I use a related Rule Out factor whenever I evaluate students who are somewhat older in age. Recently, I evaluated a fifth grade girl referred due to her lower academic achievement and difficulty attending specifically in the area of Math. Her absence of inattentive symptoms or concerns during earlier elementary years cast serious doubt on a possible ADHD diagnostic. Not only was there an absence of earlier ADHD concerns, but this student enjoyed excellent academic achievement and performance in all prior elementary years. Unfortunately, her math performance began to show degradation as she progressed in curriculum involving higher abstraction in concepts and problem solving.
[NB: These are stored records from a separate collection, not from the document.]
(** * Study planner: the Planner engine of [study_planner.py]

    A shallow embedding of the [Task] record model and the [Planner]
    engine (task CRUD, the completion workflow with XP, levels and
    achievements, listing and search, and the JSON persistence of
    [save]/[load]).

    Modelling choices:
    - Python dicts keep insertion order, so [self.tasks] and
      [self.completed] are association lists [list (Z * Task)] with the
      operations of a Python dict written out ([dict_set] updates in
      place or appends, [dict_pop] removes).
    - [self.achievements] is a Python set of strings: a [gset string].
    - Strings are Stdlib strings of ASCII characters; [str.lower] is
      ASCII lower-casing.
    - [datetime.datetime.now().isoformat()] is an explicit argument [now].
    - Writing [data.json] always succeeds: the storage is the last JSON
      value written ([FJson]), absent ([FMissing]) or unreadable /
      unparsable ([FBroken]). *)

From Stdlib Require Import ZArith Lia Sorting.Sorted Sorting.Permutation.
From Stdlib Require Import Strings.String Strings.Ascii.
From stdpp Require Import base list gmap sets strings.

Open Scope Z_scope.

(** ** Python dicts keyed by ints, in insertion order *)

Abbreviation dict V := (list (Z * V)).

Fixpoint dict_get {V} (k : Z) (d : dict V) : option V :=
  match d with
  | [] => None
  | (k', v) :: d' => if Z.eq_dec k k' then Some v else dict_get k d'
  end.

Definition dict_mem {V} (k : Z) (d : dict V) : bool :=
  match dict_get k d with Some _ => true | None => false end.

(** [d[k] = v]: an existing key keeps its position, a new key is appended. *)
Fixpoint dict_set {V} (k : Z) (v : V) (d : dict V) : dict V :=
  match d with
  | [] => [(k, v)]
  | (k', v') :: d' =>
      if Z.eq_dec k k' then (k, v) :: d' else (k', v') :: dict_set k v d'
  end.

(** [d.pop(k)] on a present key: the entry is removed. *)
Fixpoint dict_pop {V} (k : Z) (d : dict V) : dict V :=
  match d with
  | [] => []
  | (k', v') :: d' => if Z.eq_dec k k' then d' else (k', v') :: dict_pop k d'
  end.

(** In-place mutation of the object stored under [k]. *)
Fixpoint dict_update {V} (k : Z) (f : V -> V) (d : dict V) : dict V :=
  match d with
  | [] => []
  | (k', v') :: d' =>
      if Z.eq_dec k k' then (k', f v') :: d' else (k', v') :: dict_update k f d'
  end.

Definition dict_keys {V} (d : dict V) : list Z := map fst d.

(** ** The task record model (class [Task]) *)

Record Task := mkTask {
  id : option Z;              (* None until assigned by the Planner *)
  title : string;
  category : string;
  due_date : option string;   (* 'YYYY-MM-DD' or None *)
  priority : Z;               (* int(priority): 1-high, 5-low *)
  notes : string;
  created_at : string;
  completed_at : option string
}.

(** [Task(title, category, due_date, priority, notes)], created at [now]. *)
Definition Task_new (now title category : string) (due : option string)
    (prio : Z) (notes : string) : Task :=
  mkTask None title category due prio notes now None.

Definition set_id (i : option Z) (t : Task) : Task :=
  mkTask i t.(title) t.(category) t.(due_date) t.(priority) t.(notes)
    t.(created_at) t.(completed_at).

Definition set_completed_at (c : option string) (t : Task) : Task :=
  mkTask t.(id) t.(title) t.(category) t.(due_date) t.(priority) t.(notes)
    t.(created_at) c.

(** ** The planner state (class [Planner]) *)

Record Planner := mkPlanner {
  tasks : dict Task;          (* pending tasks *)
  completed : dict Task;
  next_id : Z;
  xp : Z;
  level : Z;
  achievements : gset string
}.

Definition XP_PER_TASK : Z := 20.
Definition XP_TO_LEVEL : Z := 100.

(** The fields set by [_create_default_file] (and by [__init__]). *)
Definition default_planner : Planner := mkPlanner [] [] 1 0 1 ∅.

Definition with_tasks (ts : dict Task) (p : Planner) : Planner :=
  mkPlanner ts p.(completed) p.(next_id) p.(xp) p.(level) p.(achievements).

Definition with_completed (cs : dict Task) (p : Planner) : Planner :=
  mkPlanner p.(tasks) cs p.(next_id) p.(xp) p.(level) p.(achievements).

(** ** JSON values and the storage file [data.json]

    Numbers are integers only (the engine writes no floats). An object
    keeps its pairs as written; [json.load] turns it into a dict, see
    [json_dict]. *)

#[local] Set Warnings "-register-all".
Inductive json :=
| JNull
| JBool (b : bool)
| JInt (z : Z)
| JStr (s : string)
| JArr (l : list json)
| JObj (l : list (string * json)).

Inductive file :=
| FMissing                 (* os.path.exists(DATA_FILE) is False *)
| FBroken                  (* open/json.load raise *)
| FJson (j : json).        (* the file holds this JSON document *)

(** The process state: the planner object and the storage. *)
Record World := mkWorld { planner : Planner; storage : file }.

(** *** [str(int)]: decimal digits of an integer *)

Fixpoint N_digits_fuel (fuel : nat) (n : N) : list N :=
  match fuel with
  | O => [n]
  | S f => if N.ltb n 10 then [n] else N_digits_fuel f (n / 10) ++ [(n mod 10)%N]
  end.

Definition N_digits (n : N) : list N := N_digits_fuel (N.to_nat (N.size n)) n.

Definition digit_char (d : N) : ascii := ascii_of_N (48 + d).

Definition string_of_chars (l : list ascii) : string :=
  fold_right String EmptyString l.

Definition str_of_int (z : Z) : string :=
  match z with
  | Zneg p => String "-" (string_of_chars (map digit_char (N_digits (Npos p))))
  | _ => string_of_chars (map digit_char (N_digits (Z.to_N z)))
  end.

(** *** [int(s)] on a string (base 10) *)

Definition is_digit (c : ascii) : bool :=
  (48 <=? N_of_ascii c)%N && (N_of_ascii c <=? 57)%N.

Definition digit_val (c : ascii) : Z := Z.of_N (N_of_ascii c) - 48.

(** [str.strip]'s whitespace among ASCII characters: 9-13, 28-31 and space. *)
Definition is_py_space (c : ascii) : bool :=
  let n := N_of_ascii c in
  ((9 <=? n)%N && (n <=? 13)%N) || ((28 <=? n)%N && (n <=? 32)%N).

Fixpoint lstrip (s : string) : string :=
  match s with
  | EmptyString => EmptyString
  | String c s' => if is_py_space c then lstrip s' else s
  end.

Fixpoint rev_chars (s : string) (acc : string) : string :=
  match s with
  | EmptyString => acc
  | String c s' => rev_chars s' (String c acc)
  end.

Definition py_strip (s : string) : string :=
  rev_chars (lstrip (rev_chars (lstrip s) EmptyString)) EmptyString.

(** Digits, with single underscores allowed between two digits. *)
Fixpoint digits_val (acc : Z) (s : string) : option Z :=
  match s with
  | EmptyString => Some acc
  | String c s' =>
      if is_digit c then digits_val (acc * 10 + digit_val c) s'
      else if Ascii.eqb c "_" then
        match s' with
        | String c2 _ => if is_digit c2 then digits_val acc s' else None
        | EmptyString => None
        end
      else None
  end.

Definition int_body (s : string) : option Z :=
  match s with
  | String c _ => if is_digit c then digits_val 0 s else None
  | EmptyString => None
  end.

(** The whitespace [int()] skips around the number: among ASCII
    characters only 9-13 and space; 28-31, which [str.strip] removes,
    make [int()] raise. *)
Definition is_int_space (c : ascii) : bool :=
  let n := N_of_ascii c in
  ((9 <=? n)%N && (n <=? 13)%N) || (n =? 32)%N.

Fixpoint int_lstrip (s : string) : string :=
  match s with
  | EmptyString => EmptyString
  | String c s' => if is_int_space c then int_lstrip s' else s
  end.

Definition int_strip (s : string) : string :=
  rev_chars (int_lstrip (rev_chars (int_lstrip s) EmptyString)) EmptyString.

(** [int(s)]: None is the ValueError. *)
Definition py_int_of_str (s : string) : option Z :=
  match int_strip s with
  | String c r =>
      if Ascii.eqb c "-" then option_map Z.opp (int_body r)
      else if Ascii.eqb c "+" then int_body r
      else int_body (String c r)
  | EmptyString => None
  end.

(** *** [Task.to_dict] and [Planner.save] *)

Definition opt_str_json (o : option string) : json :=
  match o with Some s => JStr s | None => JNull end.

Definition task_to_json (t : Task) : json :=
  JObj [("id", match t.(id) with Some i => JInt i | None => JNull end);
        ("title", JStr t.(title));
        ("category", JStr t.(category));
        ("due_date", opt_str_json t.(due_date));
        ("priority", JInt t.(priority));
        ("notes", JStr t.(notes));
        ("created_at", JStr t.(created_at));
        ("completed_at", opt_str_json t.(completed_at))].

(** [{tid: task.to_dict() ...}]: [json.dump] writes the int keys as [str(tid)]. *)
Definition tasks_to_json (d : dict Task) : json :=
  JObj (map (fun '(k, t) => (str_of_int k, task_to_json t)) d).

(** [list(self.achievements)]: the set's elements, in the order of [elements]. *)
Definition save_json (p : Planner) : json :=
  JObj [("next_id", JInt p.(next_id));
        ("xp", JInt p.(xp));
        ("level", JInt p.(level));
        ("achievements", JArr (map JStr (elements p.(achievements))));
        ("tasks", tasks_to_json p.(tasks));
        ("completed", tasks_to_json p.(completed))].

(** [self.save()]: the file is overwritten with the current state. *)
Definition save (w : World) : World :=
  mkWorld w.(planner) (FJson (save_json w.(planner))).

(** [self._create_default_file()] *)
Definition create_default_file (w : World) : World :=
  save (mkWorld default_planner w.(storage)).

(** *** [json.load] and [Planner.load]

    Decoding an arbitrary JSON document has three outcomes: the Python
    code raises somewhere ([DRaise]: [load] then starts fresh), or it
    stores a value whose type the typed [Planner] of this model does not
    represent (say ["xp": "abc"], stored as is by Python: [DUntyped]),
    or it yields a typed planner ([DOk]). A raise anywhere wins over an
    untyped value anywhere, whatever the order. *)

Inductive dec (A : Type) := DOk (a : A) | DUntyped | DRaise.
Arguments DOk {A} a.
Arguments DUntyped {A}.
Arguments DRaise {A}.

Definition dmap {A B} (f : A -> B) (d : dec A) : dec B :=
  match d with DOk a => DOk (f a) | DUntyped => DUntyped | DRaise => DRaise end.

Definition dpair {A B} (d1 : dec A) (d2 : dec B) : dec (A * B) :=
  match d1, d2 with
  | DRaise, _ | _, DRaise => DRaise
  | DOk a, DOk b => DOk (a, b)
  | _, _ => DUntyped
  end.

Fixpoint dlist {A} (l : list (dec A)) : dec (list A) :=
  match l with
  | [] => DOk []
  | d :: l' => dmap (fun '(a, r) => a :: r) (dpair d (dlist l'))
  end.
In my opinion, increased academic challenge will predictably generate higher levels of inattention and poor task engagement in students and cannot be recognized as the neurological impairment of ADHD.
Rule Out factors are critical when considering any child for ADHD. Specifically, children should show evidence of ADHD by age seven and the symptoms can not be confused with delayed child development. ADHD symptom interference should be recognized by classroom teachers in every elementary grade without fail, and the interference should be evidenced in every academic area. This suggests that an ADHD student will show some amount of impaired attention in all subjects and activities. And finally, ADHD interference will not suddenly present in fourth or fifth grade correspondent with the increasing curriculum demands in elementary school. In the current example, a student who demonstrates developmentally appropriate ability to sustain task engagement early in elementary school will not lose this ability in later grades. More accurately, learning weaknesses or motivational problems frequently present in students struggling with the progressive academic demands in the classroom. These students will almost certainly have trouble keeping focused and attentive to their assigned work.
These Rule Out factors are certainly useful in arriving at an accurate diagnosis of ADHD in any child or student. Although such Rule Out factors can reasonably dismiss the diagnosis of ADHD, such factors are largely suggestive rather than absolute in making this diagnostic determination. The non-specific descriptive criteria of ADHD (DSM-IV) in combination with the lack of objective ADHD testing will continue to set the stage for significant clinical judgment contributing to its final diagnosis. While there are numerous factors and indicators that will support an accurate diagnosis of ADHD, there are numerous variant presentations of this disorder that must be considered either to diagnose or rule out this disorder.